Find used wading pools that do not have any leaks and fill them all in your yard with the hose. This is your water for bathing, cleaning, dishes, and sanitation. You can do a final rinse of dishes and stuff with drinking water if needed. Have buckets of various sizes.
Your toilets will still function!! The only thing that will be missing is the incoming water to fill the tank. And it might not even be turned off. If it is, know that all you need to flush your toilet is 2 gallons of water quickly poured into the bowl. You can fill the tank itself but just pouring into the bowl is probably more efficient. Test this out before the zombies come because you want to know which works better for each of your actual toilets (they're all a bit different).
As a backup, get two chamber pots (so you and your wife don't have to share). And dig a hole in the backyard and cover with plywood. You can have a squat toilet or just use the chamber pots and empty them. Have a smaller hole nearer the house (in your outdoor security area) if you can no longer use the backyard. Make sure some of the washing water is reachable (fill your bathtub and also containers in the house).
You can stay clean enough with bowls and washcloths but also consider a solar shower. They run about $20.
Buy a case of two of toilet paper at Costco. Have plenty of dish soap, hand soap, etc. Cheap clean towels. A clothesline outdoors and one indoors. Stoppers for your sinks to use them for washing (the drains will still function). Don't get behind on laundry before the start of this mess. Keep dishes washed and don't let them pile up.
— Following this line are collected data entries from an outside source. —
(** ** Further properties of expiry and of taking orders *)

(** X10: expiry is monotone in time.  For timestamps [new BN] accepts
    (below [2^53] in absolute value), an order expired at a timestamp is
    open, is past its non-zero [maxTs], and is expired at every later
    timestamp. *)
Theorem isOrderExpired_monotone (order : Order.t) (ts ts' : Z) :
  Z.abs ts < 2 ^ 53 ->
  Z.abs ts' < 2 ^ 53 ->
  isOrderExpired order ts = true ->
  ts <= ts' ->
  isOrderExpired order ts' = true
  /\ Order.status order = open
  /\ Order.maxTs order <> 0
  /\ Order.maxTs order < ts.
Proof using.
  clear. intros _ _. unfold isOrderExpired.
  destruct (mustBeTriggered order); cbn [orb]; [discriminate |].
  destruct (isVariant (Order.status order) "open") eqn:Estatus;
    cbn [negb orb]; [| discriminate].
  apply isVariant_open in Estatus.
  bn_cases; intros Hexpired Hlater; try discriminate;
    repeat split; try assumption; lia.
Qed.

(** X11: an order is taking exactly when it is of a market-order type, or is
    not post-only and still in its auction; a post-only limit order is never
    taking. *)
Theorem isTakingOrder_iff (order : Order.t) (slot : Z) :
  (isTakingOrder order slot = true
   <-> isMarketOrder order = true
       \/ (Order.postOnly order = false /\ isAuctionComplete order slot = false))
  /\ (isLimitOrder order = true -> Order.postOnly order = true ->
      isTakingOrder order slot = false).
Proof.
  unfold isTakingOrder, isRestingLimitOrder.
  rewrite isMarketOrder_isLimitOrder.
  destruct (isLimitOrder order), (Order.postOnly order),
    (isAuctionComplete order slot); cbn [negb andb orb];
    (split; [split; [auto | intros [H | [H1 H2]]; (reflexivity || discriminate)]
            | intros; (reflexivity || discriminate)]).
Qed.

(** ** Further properties of the quantity the AMM can fill *)

(** What a returned quantity of the limit-price computation is. *)
Lemma calculateBaseAssetAmountToFillUpToLimitPrice_inv (order : Order.t)
  (amm : AMM.t Curve) (limitPrice : Z) (oraclePriceData : OraclePriceData.t)
  (quantity : Z) :
  calculateBaseAssetAmountToFillUpToLimitPrice order amm limitPrice oraclePriceData
  = Return quantity ->
  AMM.orderStepSize amm <> 0
  /\ exists (maxAmountToTrade : Z) (direction : PositionDirection),
      calculateMaxBaseAssetAmountToTrade amm
        (if isVariant (Order.direction order) "long"
         then limitPrice - AMM.orderTickSize amm
         else limitPrice + AMM.orderTickSize amm)
        (Order.direction order) oraclePriceData
      = (maxAmountToTrade, direction)
      /\ ((direction <> Order.direction order /\ quantity = 0)
          \/ (direction = Order.direction order
              /\ quantity
                 = Z.min
                     (maxAmountToTrade - Z.rem maxAmountToTrade (AMM.orderStepSize amm))
                     (Order.baseAssetAmount order - Order.baseAssetAmountFilled order))).
Proof.
  unfold calculateBaseAssetAmountToFillUpToLimitPrice.
  destruct (calculateMaxBaseAssetAmountToTrade _ _ _ _)
    as [maxAmountToTrade direction] eqn:Ecurve.
  destruct (Z.eq_dec (AMM.orderStepSize amm) 0) as [Hstep | Hstep].
  { rewrite Hstep. discriminate. }
  rewrite standardizeBaseAssetAmount_returns by assumption.
  cbn [bind ret Monad_Result].
  intros Hreturn. split; [assumption |].
  exists maxAmountToTrade, direction. split; [reflexivity |].
  destruct (isSameDirection direction (Order.direction order)) eqn:Esame;
    cbn [negb] in Hreturn; injection Hreturn as <-.
  - apply isSameDirection_iff in Esame. right. split; [assumption |].
    bn_cases; lia.
  - left. split; [| reflexivity].
    intros Heq. apply isSameDirection_iff in Heq. congruence.
Qed.

(** What a returned quantity of the whole computation is. *)
Lemma calculateBaseAssetAmountForAmmToFulfill_inv (order : Order.t)
  (market : PerpMarketAccount.t Curve) (oraclePriceData : OraclePriceData.t)
  (slot quantity : Z) :
  calculateBaseAssetAmountForAmmToFulfill order market oraclePriceData slot
  = Return quantity ->
  (mustBeTriggered order && negb (isTriggered order) = true /\ quantity = 0)
  \/ (mustBeTriggered order && negb (isTriggered order) = false
      /\ exists candidate : Z,
          match getLimitPrice order oraclePriceData slot None with
          | Some limitPrice =>
              calculateBaseAssetAmountToFillUpToLimitPrice order
                (calculateUpdatedAMM (PerpMarketAccount.amm market) oraclePriceData)
                limitPrice oraclePriceData
              = Return candidate
          | None =>
              candidate
              = Order.baseAssetAmount order - Order.baseAssetAmountFilled order
          end
          /\ quantity
             = Z.min
                 (calculateMaxBaseAssetAmountFillable
                    (calculateUpdatedAMM (PerpMarketAccount.amm market) oraclePriceData)
                    (Order.direction order))
                 candidate).
Proof.
  unfold calculateBaseAssetAmountForAmmToFulfill.
  destruct (mustBeTriggered order && negb (isTriggered order)).
  { intros Hreturn. injection Hreturn as <-. left. split; reflexivity. }
  intros Hreturn. right. split; [reflexivity |].
  destruct (getLimitPrice order oraclePriceData slot None) as [limitPrice |].
  - destruct (calculateBaseAssetAmountToFillUpToLimitPrice order _ limitPrice _)
      as [candidate | message]; cbn [bind ret Monad_Result] in Hreturn;
      [| discriminate].
    injection Hreturn as <-. exists candidate.
    split; [reflexivity | apply BN_min_spec].
  - cbn [bind ret Monad_Result] in Hreturn. injection Hreturn as <-.
    eexists. split; [reflexivity | apply BN_min_spec].
Qed.

(** X12: the step of zero.  Past the trigger gate, an order with a limit
    price makes the quantity computation throw on a market whose updated
    AMM has an order step size of zero, with the message of [BN.mod]'s
    assertion, and with it [isFillableByVAMM] once the auction is complete:
    the expiry of the order is not looked at. *)
Theorem zero_step_limit_fill_throws (order : Order.t)
  (market : PerpMarketAccount.t Curve) (oraclePriceData : OraclePriceData.t)
  (slot ts limitPrice : Z) :
  AMM.orderStepSize
    (calculateUpdatedAMM (PerpMarketAccount.amm market) oraclePriceData) = 0 ->
  mustBeTriggered order && negb (isTriggered order) = false ->
  getLimitPrice order oraclePriceData slot None = Some limitPrice ->
  calculateBaseAssetAmountForAmmToFulfill order market oraclePriceData slot
  = Throw "Assertion failed"
  /\ (isAuctionComplete order slot = true ->
      isFillableByVAMM order market oraclePriceData slot ts
      = Throw "Assertion failed").
Proof.
  intros Hstep Hgate Hprice.
  split.
  - unfold calculateBaseAssetAmountForAmmToFulfill.
    rewrite Hgate, Hprice.
    rewrite calculateBaseAssetAmountToFillUpToLimitPrice_throws by assumption.
    reflexivity.
  - intros Hcomplete.
    apply (isFillableByVAMM_throws order market oraclePriceData slot ts limitPrice);
      assumption.
Qed.

(** X14: when the curve mathematics reports no negative quantity and the
    filled amount is not above the order's amount, no returned quantity is
    negative, whatever the sign of the step. *)
Theorem fill_quantity_nonnegative (order : Order.t)
  (market : PerpMarketAccount.t Curve) (oraclePriceData : OraclePriceData.t)
  (slot quantity : Z) :
  (forall amm limitPrice direction oracle,
     0 <= fst (calculateMaxBaseAssetAmountToTrade amm limitPrice direction oracle)) ->
  (forall amm direction, 0 <= calculateMaxBaseAssetAmountFillable amm direction) ->
  Order.baseAssetAmountFilled order <= Order.baseAssetAmount order ->
  calculateBaseAssetAmountForAmmToFulfill order market oraclePriceData slot
  = Return quantity ->
  0 <= quantity.
Proof.
  intros Hcurve Hmax Hfilled Hreturn.
  apply calculateBaseAssetAmountForAmmToFulfill_inv in Hreturn.
  destruct Hreturn as [[_ ->] | [_ [candidate [Hcandidate ->]]]]; [lia |].
  specialize (Hmax (calculateUpdatedAMM (PerpMarketAccount.amm market) oraclePriceData)
                (Order.direction order)).
  destruct (getLimitPrice order oraclePriceData slot None) as [limitPrice |];
    [| lia].
  apply calculateBaseAssetAmountToFillUpToLimitPrice_inv in Hcandidate.
  destruct Hcandidate as [Hstep [maxAmountToTrade [direction [Ecurve Hcases]]]].
  assert (Hnonneg : 0 <= maxAmountToTrade).
  { change maxAmountToTrade with (fst (maxAmountToTrade, direction)).
    rewrite <- Ecurve. apply Hcurve. }
  destruct (rem_truncated maxAmountToTrade _ Hstep) as [_ [Hle [Hpos _]]].
  specialize (Hpos Hnonneg).
  destruct Hcases as [[_ ->] | [_ ->]]; lia.
Qed.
Yes, you can have enough food, water, and sanitation with your budget and setup to last you 4 months.
The issue you might not have the money (or prep time) for is security. But if you plan that you may lose access to your backyard and just secure the doors and windows of the house itself, you should be okay. Ideally you should have a back patio area secured as well. You don't have the money (or time) to secure your entire backyard but you should have access to it for a short time at least. It is best to do your cooking and toilet needs (if the house toilets stop draining) outdoors and water storage is better outdoors as well due to space. But you can do it all inside if you have to.